Start of Input data

(** What can be on the disk after these operations. The operating system keeps
    what it was given when the program is stopped. *)
Inductive on_disk : list file_op -> string -> Prop :=
  | disk_open t d : text [] = Ok t -> begins d t -> on_disk [] d
  | disk_write log op d d' t :
      on_disk log d -> flushes op = false -> text (log ++ [op]) = Ok t -> begins d d' -> begins d' t ->
      on_disk (log ++ [op]) d'
  | disk_flush log op d t :
      on_disk log d -> flushes op = true -> text (log ++ [op]) = Ok t -> on_disk (log ++ [op]) t.

Lemma on_disk_text log d : on_disk log d -> exists t, text log = Ok t /\ begins d t.
Proof. destruct 1 as [t d Ht Hd|log op d d' t _ _ Ht _ Hd|log op d t _ _ Ht]; eauto using begins_refl. Qed.

(** Operations that leave the file alone and do not flush it. *)
Definition passes (op : file_op) : Prop := forall log, text (log ++ [op]) = text log.

(** After a flush, and operations that pass, everything is on the disk. *)
Lemma on_disk_flushed log op rest d :
  flushes op = true -> Forall passes rest -> on_disk (log ++ op :: rest) d ->
  text (log ++ op :: rest) = Ok d.
Proof.
  intros Hop. revert d. induction rest as [|op' rest IH] using rev_ind; intros d Hrest Hd.
  - inversion Hd as [t d0 _ _ Hnil|log' op' d0 d' t _ Hno _ _ _ Heq|log' op' d0 t _ _ Ht Heq]; subst.
    + by destruct log.
    + apply app_inj_tail in Heq as [-> ->]. congruence.
    + apply app_inj_tail in Heq as [-> ->]. done.
  - apply Forall_app in Hrest as [Hrest [Hop' _]%Forall_cons].
    assert (log ++ op :: rest ++ [op'] = (log ++ op :: rest) ++ [op']) as Happ by by rewrite <- (assoc_L (++)).
    rewrite Happ in *. rewrite (Hop' (log ++ op :: rest)).
    inversion Hd as [t d0 _ _ Hnil|log' op'' d0 d' t Hd0 Hno Ht Hd0' Hdt Heq|log' op'' d0 t Hd0 _ Ht Heq]; subst.
    + by destruct log.
    + apply app_inj_tail in Heq as [-> ->]. apply IH in Hd0; [|done]. rewrite (Hop' (log ++ op :: rest)), Hd0 in Ht.
      injection Ht as <-. rewrite Hd0. f_equal. by apply begins_antisym.
    + apply app_inj_tail in Heq as [-> ->]. by rewrite <- (Hop' (log ++ op :: rest)).
Qed.

(** What was on the disk stays. *)
Lemma on_disk_grows log rest d :
  (forall log op t t', text log = Ok t -> text (log ++ [op]) = Ok t' -> begins t t') ->
  on_disk (log ++ rest) d -> exists d0, on_disk log d0 /\ begins d0 d.
Proof.
  intros Hmono. revert d. induction rest as [|op rest IH] using rev_ind; intros d Hd.
  { rewrite app_nil_r in Hd. eauto using begins_refl. }
  rewrite (assoc_L (++)) in Hd.
  inversion Hd as [t d0 _ _ Hnil|log' op'' d0 d' t Hd0 Hno Ht Hd0' Hdt Heq|log' op'' d0 t Hd0 _ Ht Heq]; subst.
  - by destruct log, rest.
  - apply app_inj_tail in Heq as [-> ->]. destruct (IH _ Hd0) as (d1 & H1 & H2). eauto using begins_trans.
  - apply app_inj_tail in Heq as [-> ->]. destruct (IH _ Hd0) as (d1 & H1 & H2).
    destruct (on_disk_text _ _ Hd0) as (t0 & Ht0 & Hb). exists d1. split; [done|].
    eauto using begins_trans.
Qed.
End Disk.

(** ** The operations of a run *)

(** A trial: its row, and its windows. *)
Definition trial_ops (t : row * list row) : list file_op :=
  [WriteRow t.1; FlushRows] ++ (WriteWindow <$> t.2) ++ [FlushWindows].

(** The windows of a trial bear its server, load and number. *)
Definition of_trial (t : row * list row) : Prop := Forall (fun w => key_of w = key_of t.1) t.2.

(** Whole trials, and the first operations of one more. *)
Definition tidy (log : list file_op) : Prop :=
  exists ts t part, Forall of_trial ts /\ of_trial t /\ log = concat (trial_ops <$> ts) ++ part /\ part `prefix_of` trial_ops t.

(** Whole trials. *)
Definition settled (log : list file_op) : Prop :=
  exists ts, Forall of_trial ts /\ log = concat (trial_ops <$> ts).

Lemma settled_tidy log : settled log -> tidy log.
Proof.
  intros (ts & Hts & ->). exists ts, ([], []), []. split_and!; [done|by constructor|by rewrite app_nil_r|apply prefix_nil].
Qed.

Lemma prefix_app_cases {A} (l l1 l2 : list A) :
  l `prefix_of` l1 ++ l2 -> l `prefix_of` l1 \/ exists l', l = l1 ++ l' /\ l' `prefix_of` l2.
Proof.
  intros Hl. destruct (prefix_weak_total l l1 (l1 ++ l2)) as [?|[l' ->]]; [done|by apply prefix_app_r|by left|].
  right. exists l'. split; [done|]. by eapply prefix_app_inv.
Qed.

(** At every moment. *)
Lemma tidy_prefix log log' : tidy log -> log' `prefix_of` log -> tidy log'.
Proof.
  intros (ts & t & part & Hts & Ht & -> & Hpart). revert log'. induction Hts as [|t1 ts Ht1 Hts IH]; intros log' Hlog'.
  - exists [], t, log'. split_and!; [constructor|done|done|]. by etransitivity.
  - rewrite fmap_cons in *. cbn [concat] in *. rewrite <- (assoc_L (++)) in Hlog'. apply prefix_app_cases in Hlog' as [Hlog'|(l & -> & Hl)].
    + exists [], t1, log'. split_and!; [constructor|done..].
    + destruct (IH l Hl) as (ts' & t' & part' & Hts' & Ht' & -> & Hpart'). exists (t1 :: ts'), t', part'.
      split_and!; [by constructor|done| |done].
      rewrite fmap_cons. cbn [concat]. by rewrite (assoc_L (++)).
Qed.

(** Where a trial can be broken off. *)
Lemma part_cases t part :
  part `prefix_of` trial_ops t ->
  part = [] \/ part = [WriteRow t.1] \/ part = trial_ops t \/
  exists ws, ws `prefix_of` t.2 /\ part = WriteRow t.1 :: FlushRows :: (WriteWindow <$> ws).
Proof.
  unfold trial_ops. cbn [app]. destruct part as [|op part]; [by left|]. intros Hp.
  pose proof (prefix_cons_inv_1 _ _ _ _ Hp) as ->. apply prefix_cons_inv_2 in Hp.
  destruct part as [|op part]; [by right; left|]. right; right.
  pose proof (prefix_cons_inv_1 _ _ _ _ Hp) as ->. apply prefix_cons_inv_2 in Hp.
  apply prefix_app_cases in Hp as [Hp|(l & -> & Hl)].
  - right. revert part Hp. generalize (t.2). induction l as [|w l IH]; intros part Hp.
    + apply prefix_nil_inv in Hp as ->. exists []. split; [done|done].
    + destruct part as [|op part]; [exists []; split; [apply prefix_nil|done]|].
      cbn in Hp. pose proof (prefix_cons_inv_1 _ _ _ _ Hp) as ->. apply prefix_cons_inv_2 in Hp.
      destruct (IH part Hp) as (ws & Hws & [= ->]). exists (w :: ws). split; [by apply prefix_cons|done].
  - destruct l as [|op l].
    + right. exists t.2. by rewrite app_nil_r.
    + left. pose proof (prefix_cons_inv_1 _ _ _ _ Hl) as ->. apply prefix_cons_inv_2, prefix_nil_inv in Hl as ->. done.
Qed.

(** A log with its whole trials, and what there is of another. *)
Inductive broken_off (ts : list (row * list row)) : list file_op -> list row -> list row -> Prop :=
  | between : broken_off ts (concat (trial_ops <$> ts)) [] []
  | row_written x : broken_off ts (concat (trial_ops <$> ts) ++ [WriteRow x]) [x] []
  | row_flushed x ws :
      of_trial (x, ws) ->
      broken_off ts (concat (trial_ops <$> ts) ++ WriteRow x :: FlushRows :: (WriteWindow <$> ws)) [x] ws.

Lemma tidy_broken log : tidy log -> exists ts rows ws, Forall of_trial ts /\ broken_off ts log rows ws.
Proof.
  intros (ts & [x ws] & part & Hts & Ht & -> & Hpart). apply part_cases in Hpart as [-> |[-> |[-> |(ws' & Hws & ->)]]].
  - exists ts, [], []. split; [done|]. rewrite app_nil_r. constructor.
  - exists ts, [x], []. split; [done|]. constructor.
  - exists (ts ++ [(x, ws)]), [], []. split; [apply Forall_app; by repeat constructor|].
    assert (concat (trial_ops <$> ts) ++ trial_ops (x, ws) = concat (trial_ops <$> ts ++ [(x, ws)])) as ->; [|constructor].
    rewrite fmap_app, concat_app. cbn. by rewrite app_nil_r.
  - exists ts, [x], ws'. split; [done|]. constructor. destruct Hws as [k Hk]. unfold of_trial in *. cbn in *.
    rewrite Hk in Ht. by apply Forall_app in Ht as [? _].
Qed.

Lemma written_some ws : written_rows (WriteWindow <$> ws) = [] /\ written_windows (WriteWindow <$> ws) = ws.
Proof.
  split; induction ws as [|w ws IH]; [done..| |]; unfold written_rows, written_windows in *; cbn in *; [done|by f_equal].
Qed.

Lemma written_trial t :
  written_rows (trial_ops t) = [t.1] /\ written_windows (trial_ops t) = t.2.
Proof.
  unfold trial_ops. destruct (written_some t.2) as [H1 H2].
  rewrite !written_rows_app, !written_windows_app, H1, H2. split; [done|apply app_nil_r].
Qed.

End of Input data

Problem. In the material above, locate the line containing "right. exists l'." and the line containing "[]. split; [done|done].". Transcribe exactly those two lines and every line between them, and nothing more.

Answer space.
  right. exists l'. split; [done|]. by eapply prefix_app_inv.
Qed.

(** At every moment. *)
Lemma tidy_prefix log log' : tidy log -> log' `prefix_of` log -> tidy log'.
Proof.
  intros (ts & t & part & Hts & Ht & -> & Hpart). revert log'. induction Hts as [|t1 ts Ht1 Hts IH]; intros log' Hlog'.
  - exists [], t, log'. split_and!; [constructor|done|done|]. by etransitivity.
  - rewrite fmap_cons in *. cbn [concat] in *. rewrite <- (assoc_L (++)) in Hlog'. apply prefix_app_cases in Hlog' as [Hlog'|(l & -> & Hl)].
    + exists [], t1, log'. split_and!; [constructor|done..].
    + destruct (IH l Hl) as (ts' & t' & part' & Hts' & Ht' & -> & Hpart'). exists (t1 :: ts'), t', part'.
      split_and!; [by constructor|done| |done].
      rewrite fmap_cons. cbn [concat]. by rewrite (assoc_L (++)).
Qed.

(** Where a trial can be broken off. *)
Lemma part_cases t part :
  part `prefix_of` trial_ops t ->
  part = [] \/ part = [WriteRow t.1] \/ part = trial_ops t \/
  exists ws, ws `prefix_of` t.2 /\ part = WriteRow t.1 :: FlushRows :: (WriteWindow <$> ws).
Proof.
  unfold trial_ops. cbn [app]. destruct part as [|op part]; [by left|]. intros Hp.
  pose proof (prefix_cons_inv_1 _ _ _ _ Hp) as ->. apply prefix_cons_inv_2 in Hp.
  destruct part as [|op part]; [by right; left|]. right; right.
  pose proof (prefix_cons_inv_1 _ _ _ _ Hp) as ->. apply prefix_cons_inv_2 in Hp.
  apply prefix_app_cases in Hp as [Hp|(l & -> & Hl)].
  - right. revert part Hp. generalize (t.2). induction l as [|w l IH]; intros part Hp.
    + apply prefix_nil_inv in Hp as ->. exists []. split; [done|done].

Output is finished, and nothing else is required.